The North Jay Grange Store is an historic Grange Hall and store on East Dixfield Road (Maine State Route 17) in the village of North Jay in Jay, Maine. It was built in 1895 by North Jay Grange No. 10 to replace its hall on the same site which had burned down earlier that year. Part of the building was later set aside for a Grange store. Closed in 1976, the Grange Store claimed to be the last of its type in the nation. On October 23, 1974, it was listed on the National Register of Historic Places in 1974.

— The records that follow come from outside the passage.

(* ===== verification/MultisigScreen.v ===== *)
(** * The multisig screen

    app.js lines 1248-1421: creating a shared address, proposing a payment from
    it, signing and broadcasting.  A proposal travels between cosigners as the
    JSON text of a field; it is read into the record of Multisig.v, and a
    signature is written back into the JSON value in place. *)

From S2P Require Import Prelude Digits JsString JsInt Bytes Crypto Base58 Bech32 Address Tx Multisig Message JsNum JsNumFacts JsNumText Amount Texts Json JsonFacts Keys World Gateway Storage Wallet WalletFacts SendScreen AddressBook History.

Open Scope Z_scope.
Open Scope list_scope.

(** ** The threshold as a number *)

(** [createMultisigRedeemScript(m, keys)] with [None] for [NaN]: both comparisons
    with [NaN] are false and the byte [0x50 + NaN] is stored as 0. *)
Definition createMultisigRedeemScript_num (m : option Z) (pubkeysCompressed : list (list Z)) : res (list Z) :=
  match m with
  | Some m => createMultisigRedeemScript m pubkeysCompressed
  | None =>
      let n := Z.of_nat (length pubkeysCompressed) in
      _ ← throw_if (16 <? n) (JsError "at most 16 pubkeys supported (OP_N range)");
      keys ← mapR redeem_part pubkeysCompressed;
      op_n ← opN n;
      Ok (concatBytes ([u8arr [0]] ++ mjoin keys ++ [u8arr [op_n; OP_CHECKMULTISIG]]))
  end.

(** ** Proposals as JSON *)

Definition input_json (i : proposal_input) : js :=
  JObj [("txid", JStr (pi_txid i)); ("vout", JNum (of_Z (pi_vout i)));
        ("valueSatoshis", JNum (of_Z (pi_valueSatoshis i))); ("redeemScript", JStr (pi_redeemScript i))].
Definition output_json (o : proposal_output) : js :=
  JObj [("scriptPubKey", JStr (po_scriptPubKey o)); ("valueSatoshis", JNum (of_Z (po_valueSatoshis o)))].
(** The object [createMultisigProposal] returns. *)
Definition proposal_json (p : proposal) : js :=
  JObj [("version", JNum (of_Z (p_version p))); ("locktime", JNum (of_Z (p_locktime p)));
        ("inputs", JArr (input_json <$> p_inputs p)); ("outputs", JArr (output_json <$> p_outputs p));
        ("signatures", JArr ((fun s => JObj ((fun kv => (kv.1, JStr kv.2)) <$> map_to_list s)) <$> p_signatures p))].

Definition read_input (v : js) : res proposal_input :=
  txid ← get v "txid"; txid ← text_field txid;
  vout ← get v "vout"; vout ← int_field vout;
  value ← get v "valueSatoshis"; value ← int_field value;
  script ← get v "redeemScript"; script ← text_field script;
  Ok {| pi_txid := txid; pi_vout := vout; pi_valueSatoshis := value; pi_redeemScript := script |}.
Definition read_output (v : js) : res proposal_output :=
  script ← get v "scriptPubKey"; script ← text_field script;
  value ← get v "valueSatoshis"; value ← int_field value;
  Ok {| po_scriptPubKey := script; po_valueSatoshis := value |}.
Definition read_collected (v : js) : res (gmap string string) :=
  match v with
  | JObj l => kvs ← mapR (fun kv => s ← text_field kv.2; Ok (kv.1, s)) l; Ok (list_to_map kvs)
  | _ => Throw (EngineError "TypeError: Cannot read properties of undefined")
  end.
(** The fields of a proposal; one that is missing or of another type is refused. *)
Definition read_proposal (v : js) : res proposal :=
  version ← get v "version"; version ← int_field version;
  locktime ← get v "locktime"; locktime ← int_field locktime;
  inputs ← get v "inputs"; inputs ← array_of inputs; inputs ← mapR read_input inputs;
  outputs ← get v "outputs"; outputs ← array_of outputs; outputs ← mapR read_output outputs;
  signatures ← get v "signatures"; signatures ← array_of signatures; signatures ← mapR read_collected signatures;
  Ok {| p_version := version; p_locktime := locktime; p_inputs := inputs; p_outputs := outputs; p_signatures := signatures |}.

(** [proposal.signatures[i][key] = sig] for the signatures of [key] in [collected]. *)
Definition put_signature (key : string) (v : js) (collected : gmap string string) : js :=
  match v, collected !! key with
  | JObj l, Some s => JObj (obj_set l key (JStr s))
  | _, _ => v
  end.
Definition put_signatures (v : js) (key : string) (sigs : list (gmap string string)) : js :=
  match v with
  | JObj l =>
      match obj_get l "signatures" with
      | JArr maps => JObj (obj_set l "signatures" (JArr (zip_with (put_signature key) maps sigs)))
      | _ => v
      end
  | _ => v
  end.

(** ** Coin selection *)

Definition multisigVsize (redeemLength inputs : Z) : Z := 10 + inputs * (redeemLength + 150) + 2 * 34.
Fixpoint select_multisig (feeRate amount redeemLength : Z) (chosen : list js) (totalIn : Z) (l : list js)
    : res (list js * Z) :=
  match l with
  | [] => Ok (chosen, totalIn)
  | u :: l =>
      let chosen := chosen ++ [u] in
      v ← get u "value"; v ← to_BigInt v;
      let totalIn := totalIn + v in
      let feeSatoshis := feeRate * multisigVsize redeemLength (Z.of_nat (length chosen)) in
      if amount + feeSatoshis <=? totalIn then Ok (chosen, totalIn)
      else select_multisig feeRate amount redeemLength chosen totalIn l
  end.

Definition multisig_utxo (redeemScript : list Z) (u : js) : res multisig_input :=
  txid ← get u "txid"; txid ← hex_field txid;
  vout ← get u "vout";
  v ← get u "value";
  Ok {| mi_txid := reverse txid; mi_vout := num_trunc (to_Number vout); mi_valueSatoshis := num_trunc (to_Number v);
        mi_redeemScript := redeemScript |}.

Section Screen.
Context `{Crypto} `{Hd} `{Browser}.

Definition loadMultisig : M unit := key ← ensureKey 0; set_text "my-pubkey" (bytesToHex (publicKey key)).

(** The keys typed, one per line. *)
Definition pubkey_lines (text : string) : list string :=
  filter (fun l => l <> "") (trim <$> split (trim text) (chr 10)).

Definition btn_ms_create : M unit :=
  _ ← set_text "ms-create-error" "";
  _ ← set_display "ms-create-result" "none";
  try_catch
    (key ← ensureKey 0;
     text ← value "ms-pubkeys";
     let cosignerPubkeys := hexToBytes <$> pubkey_lines text in
     let allPubkeys := publicKey key :: cosignerPubkeys in
     m ← value "ms-m";
     redeemScript ← lift (createMultisigRedeemScript_num (parseInt m 10) allPubkeys);
     network ← current_network;
     address ← lift (multisigAddress redeemScript network);
     _ ← set_text "ms-redeem-script" (bytesToHex redeemScript);
     _ ← set_text "ms-address" address;
     _ ← set_display "ms-create-result" "block";
     _ ← set_value "ms-propose-address" address;
     set_value "ms-propose-redeem" (bytesToHex redeemScript))
    (fun e => set_text "ms-create-error" (message_or_string e)).

(** The outputs of a proposal: the payment and, if positive, the change back to the shared address. *)
Definition multisig_outputs (outScript redeemScript : list Z) (amount change : Z) : res (list tx_output) :=
  v ← number_value amount;
  let pay := {| scriptPubKey := outScript; valueSatoshis := v |} in
  if 0 <? change then
    c ← number_value change;
    Ok [pay; {| scriptPubKey := p2shScriptPubKey (hash160 redeemScript); valueSatoshis := c |}]
  else Ok [pay].

(** From the fields to the proposal; [None] when the funds do not suffice. *)
Definition propose (address redeemScriptHex toAddress : string) (amountFic : num) : M (option proposal) :=
  let redeemScript := hexToBytes redeemScriptHex in
  network ← current_network;
  decoded ← lift (decodeAddress toAddress network);
  let outScript := script_for_address decoded in
  amountSatoshis ← lift (amount_satoshis amountFic);
  utxoResp ← utxos address;
  feeResp ← feeEstimate 6;
  feeRate ← fee_rate feeResp;
  us ← prop utxoResp "utxos"; us ← lift (elements us);
  let redeemLength := Z.of_nat (length redeemScript) in
  '(chosen, totalIn) ← lift (select_multisig feeRate amountSatoshis redeemLength [] 0 us);
  let feeSatoshis := feeRate * multisigVsize redeemLength (Z.of_nat (length chosen)) in
  if totalIn <? amountSatoshis + feeSatoshis then
    _ ← set_text "ms-propose-error" ("Insufficient funds at this address: have " +:+ formatFic totalIn +:+ ", need " +:+
                                     formatFic (amountSatoshis + feeSatoshis));
    mret None
  else
    let change := totalIn - amountSatoshis - feeSatoshis in
    outputs ← lift (multisig_outputs outScript redeemScript amountSatoshis change);
    inputs ← lift (mapR (multisig_utxo redeemScript) chosen);
    mret (Some (createMultisigProposal inputs outputs 0)).

Definition btn_ms_propose : M unit :=
  _ ← set_text "ms-propose-error" "";
  try_catch
    (address ← value "ms-propose-address"; let address := trim address in
     redeemScriptHex ← value "ms-propose-redeem"; let redeemScriptHex := trim redeemScriptHex in
     toAddress ← value "ms-propose-to"; let toAddress := trim toAddress in
     amount ← value "ms-propose-amount";
     let amountFic := parseFloat amount in
     if String.eqb address "" || String.eqb redeemScriptHex "" || String.eqb toAddress "" || falsy amountFic || leb amountFic (Fin 0 0) then
       set_text "ms-propose-error" "Fill in every field."
     else
       p ← propose address redeemScriptHex toAddress amountFic;
       match p with
       | Some p => set_value "ms-proposal-json" (JSON_stringify2 (proposal_json p))
       | None => mret tt
       end)
    (fun e => set_text "ms-propose-error" (message_or_string e)).

(** [signMultisigProposal(proposal, ...)] on the JSON value, in place. *)
Definition sign_json (v : js) (key : key) : res js :=
  p ← read_proposal v;
  signed ← signMultisigProposal p (privateKey key) (publicKey key);
  Ok (put_signatures v (bytesToHex (publicKey key)) (p_signatures signed)).

Definition btn_ms_sign : M unit :=
  _ ← set_text "ms-sign-error" "";
  _ ← set_text "ms-sign-success" "";
  try_catch
    (key ← ensureKey 0;
     text ← value "ms-proposal-json";
     proposal ← lift (JSON_parse text);
     signed ← lift (sign_json proposal key);
     _ ← set_value "ms-proposal-json" (JSON_stringify2 signed);
     set_text "ms-sign-success"
       "Signed with your key. Send this JSON to the next cosigner, or finalize if enough signatures are collected.")
    (fun e => set_text "ms-sign-error" (message_or_string e)).

Definition btn_ms_broadcast : M unit :=
  _ ← set_text "ms-sign-error" "";
  _ ← set_text "ms-sign-success" "";
  try_catch
    (text ← value "ms-proposal-json";
     proposal ← lift (JSON_parse text);
     p ← lift (read_proposal proposal);
     rawTx ← lift (finalizeMultisigTransaction p);
     result ← broadcast (bytesToHex rawTx);
     txid ← prop result "txid";
     set_text "ms-sign-success" ("Broadcast: " +:+ js_toString txid))
    (fun e => set_text "ms-sign-error" (if is_GatewayError e then err_message e else message_or_string e)).

Definition MS_QR_MAX_CHARS : Z := 1500.
Definition btn_ms_show_qr : M unit :=
  _ ← set_text "ms-qr-error" "";
  json ← value "ms-proposal-json"; let json := trim json in
  if String.eqb json "" then set_text "ms-qr-error" "Nothing to show -- paste or create a proposal first."
  else if MS_QR_MAX_CHARS <? strlen json then
    set_text "ms-qr-error" ("This proposal is too large for a reliable QR code (" +:+ toString (strlen json) +:+
                            " characters). Share the JSON text directly instead.")
  else
    _ ← set_display "ms-qr-overlay" "flex";
    renderQr "ms-qr-canvas" json.
Definition btn_ms_qr_close : M unit := set_display "ms-qr-overlay" "none".
(** The result of the scanner opened by the scan button. *)
Definition scanned_proposal (text : string) : M unit := set_value "ms-proposal-json" text.

End Screen.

==Description and history==
The North Jay Grange Store is set at the junction of Maine State Routes 17 and 4 with Jay Hill Road, which is the main junction of the village of North Jay. The store, which faces northeast, is a 2 1/2-story wood-frame building, with a front gable roof, clapboard siding, and a brick foundation. A single-story hip-roofed porch extends across the front. The porch is supported by metal posts with metal balustrade between. Two sets of stairs and an accessibility ramp on the left side give access to from ground level. Under the porch, the facade has a commercial store front with plate glass windows and recessed entry on the left, and a double doorway on the right, from which stairs lead to the hall above. Above the porch there are three sash windows on the second level, and two in the gable. The first floor of the building housed the store, and the second floor contains an open meeting space with stage. The third floor houses a kitchen.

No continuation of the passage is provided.